◆ **How to complete this task**: Only the lines below starting at the one containing "save_csvs_of (PStr dest)" and ending at the one containing "unfold copy_scope_data. unfold" belong in the answer, each copied exactly.

◆ **Material for this exercise**:
Lemma save_csvs_of_softrun_fresh (dest : string) (cf rn verbose : bool)
    (part : string) (w w' : world) :
  Fs.wf (files w) → exists_in (files w) dest = true →
  (cf = true → exists_in (files w) (OsPath.join dest (OsPath.basename part)) = false) →
  save_csvs_of (PStr dest) cf rn verbose true part w = (Ok tt, w') → w' = w.
Proof.
  intros Hwf Hd Hfresh. destruct cf.
  - specialize (Hfresh eq_refl).
    pose proof (fresh_join_valid _ _ _ Hwf Hd (basename_no_slash part) Hfresh) as Hv.
    rewrite save_csvs_of_unfold, Hfresh. simpl negb. unfold when.
    apply (mkdir_rmdir_roundtrip _ _ (Fs.resolve cwd dest) (OsPath.basename part));
      try done.
    + apply preserves_bind; [apply _ | apply glob_pure |]. intros csvs.
      apply preserves_for_each; [apply _|]. intros csv _.
      apply preserves_bind; [apply _ | apply CSVFile_init_pure |]. intros f.
      apply File_save_softrun_pure.
    + by apply resolve_join.
    + by apply exists_in_spec in Hd as [_ ?].
    + apply join_nonempty. by destruct Hv.
  - rewrite save_csvs_of_flat. apply ok_of_pure.
    apply preserves_bind; [apply _ | apply glob_pure |]. intros csvs.
    apply preserves_for_each; [apply _|]. intros csv _.
    apply preserves_bind; [apply _ | apply CSVFile_init_pure |]. intros f.
    apply File_save_softrun_pure.
Qed.

Lemma copy_scope_data_unfold (self : Copier) (dest : string)
    (cf rn sj verbose softrun : bool) (w : world) :
  copy_scope_data self (PStr dest) cf rn sj verbose softrun w
  = if exists_in (files w) dest
    then bind (when sj (save_jpgs self (PStr dest) verbose softrun))
              (λ _, save_csvs self (PStr dest) cf rn verbose softrun) w
    else (Raise FileNotFoundError, w).
Proof.
  unfold copy_scope_data. unfold bind at 1. unfold path_exists.
  by destruct (exists_in (files w) dest).
Qed.

(** C9: with [softrun=True] the copy log and every file entry are as
    before, whatever the outcome; and when the run returns normally on a
    destination that held neither [jpgs] (for [save_jpg=True]) nor a
    folder named like an exercise part (for [create_folders=True]), the
    whole world is as before: what was created has been removed. *)
Theorem softrun_leaves_destination (self : Copier) (destination : pyval)
    (create_folders rename_csv save_jpg verbose : bool) (w : world) :
  same_files w (copy_scope_data self destination create_folders rename_csv
                                save_jpg verbose true w).2
  ∧ ∀ dest : string,
      destination = PStr dest → Fs.wf (files w) →
      (save_jpg = true → exists_in (files w) (OsPath.join dest "jpgs") = false) →
      (create_folders = true →
       ∀ part, part ∈ exercise_parts self →
         exists_in (files w) (OsPath.join dest (OsPath.basename part)) = false) →
      (copy_scope_data self destination create_folders rename_csv
                       save_jpg verbose true w).1 = Ok tt →
      (copy_scope_data self destination create_folders rename_csv
                       save_jpg verbose true w).2 = w.
Proof.
  split; [apply copy_scope_data_softrun_same_files|].
  intros dest -> Hwf Hj Hc. rewrite copy_scope_data_unfold.
  destruct (exists_in (files w) dest) eqn:Hd; [|done].
  unfold bind.
  destruct (when save_jpg _ w) as [[[]|e] w1] eqn:E1; [|done].
  assert (w1 = w) as ->.
  { destruct save_jpg; simpl in E1; [|by injection E1].
    eapply save_jpgs_softrun_fresh; eauto. }
  destruct (save_csvs _ _ _ _ _ _ w) as [[[]|e] w2] eqn:E2; [|done].
  intros _. simpl. unfold save_csvs in E2.
  apply (for_each_fixed _ _ _ _ (λ part w3 Hp,
           save_csvs_of_softrun_fresh dest create_folders rename_csv verbose
             part w w3 Hwf Hd (λ Hcf, Hc Hcf part Hp)) E2).
Qed.

(** ** The changes the primitives make *)

Lemma wf_node_valid (t : tree) (p : path) :
  Fs.wf t → is_Some (Fs.node_at t p) → Forall valid_name p.
Proof.
  intros [_ Hall] [n Hn]. destruct p as [|x p]; [done|].
  simpl in Hn. apply lookup_Some_elem in Hn.
  rewrite Forall_forall in Hall. by destruct (Hall _ Hn) as (_ & ? & _).
Qed.

Lemma not_below_self (d : path) : ¬ below d d.
Proof. by intros [_ ?]. Qed.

◆ **Worked solution**:
  save_csvs_of (PStr dest) cf rn verbose true part w = (Ok tt, w') → w' = w.
Proof.
  intros Hwf Hd Hfresh. destruct cf.
  - specialize (Hfresh eq_refl).
    pose proof (fresh_join_valid _ _ _ Hwf Hd (basename_no_slash part) Hfresh) as Hv.
    rewrite save_csvs_of_unfold, Hfresh. simpl negb. unfold when.
    apply (mkdir_rmdir_roundtrip _ _ (Fs.resolve cwd dest) (OsPath.basename part));
      try done.
    + apply preserves_bind; [apply _ | apply glob_pure |]. intros csvs.
      apply preserves_for_each; [apply _|]. intros csv _.
      apply preserves_bind; [apply _ | apply CSVFile_init_pure |]. intros f.
      apply File_save_softrun_pure.
    + by apply resolve_join.
    + by apply exists_in_spec in Hd as [_ ?].
    + apply join_nonempty. by destruct Hv.
  - rewrite save_csvs_of_flat. apply ok_of_pure.
    apply preserves_bind; [apply _ | apply glob_pure |]. intros csvs.
    apply preserves_for_each; [apply _|]. intros csv _.
    apply preserves_bind; [apply _ | apply CSVFile_init_pure |]. intros f.
    apply File_save_softrun_pure.
Qed.

Lemma copy_scope_data_unfold (self : Copier) (dest : string)
    (cf rn sj verbose softrun : bool) (w : world) :
  copy_scope_data self (PStr dest) cf rn sj verbose softrun w
  = if exists_in (files w) dest
    then bind (when sj (save_jpgs self (PStr dest) verbose softrun))
              (λ _, save_csvs self (PStr dest) cf rn verbose softrun) w
    else (Raise FileNotFoundError, w).
Proof.
  unfold copy_scope_data. unfold bind at 1. unfold path_exists.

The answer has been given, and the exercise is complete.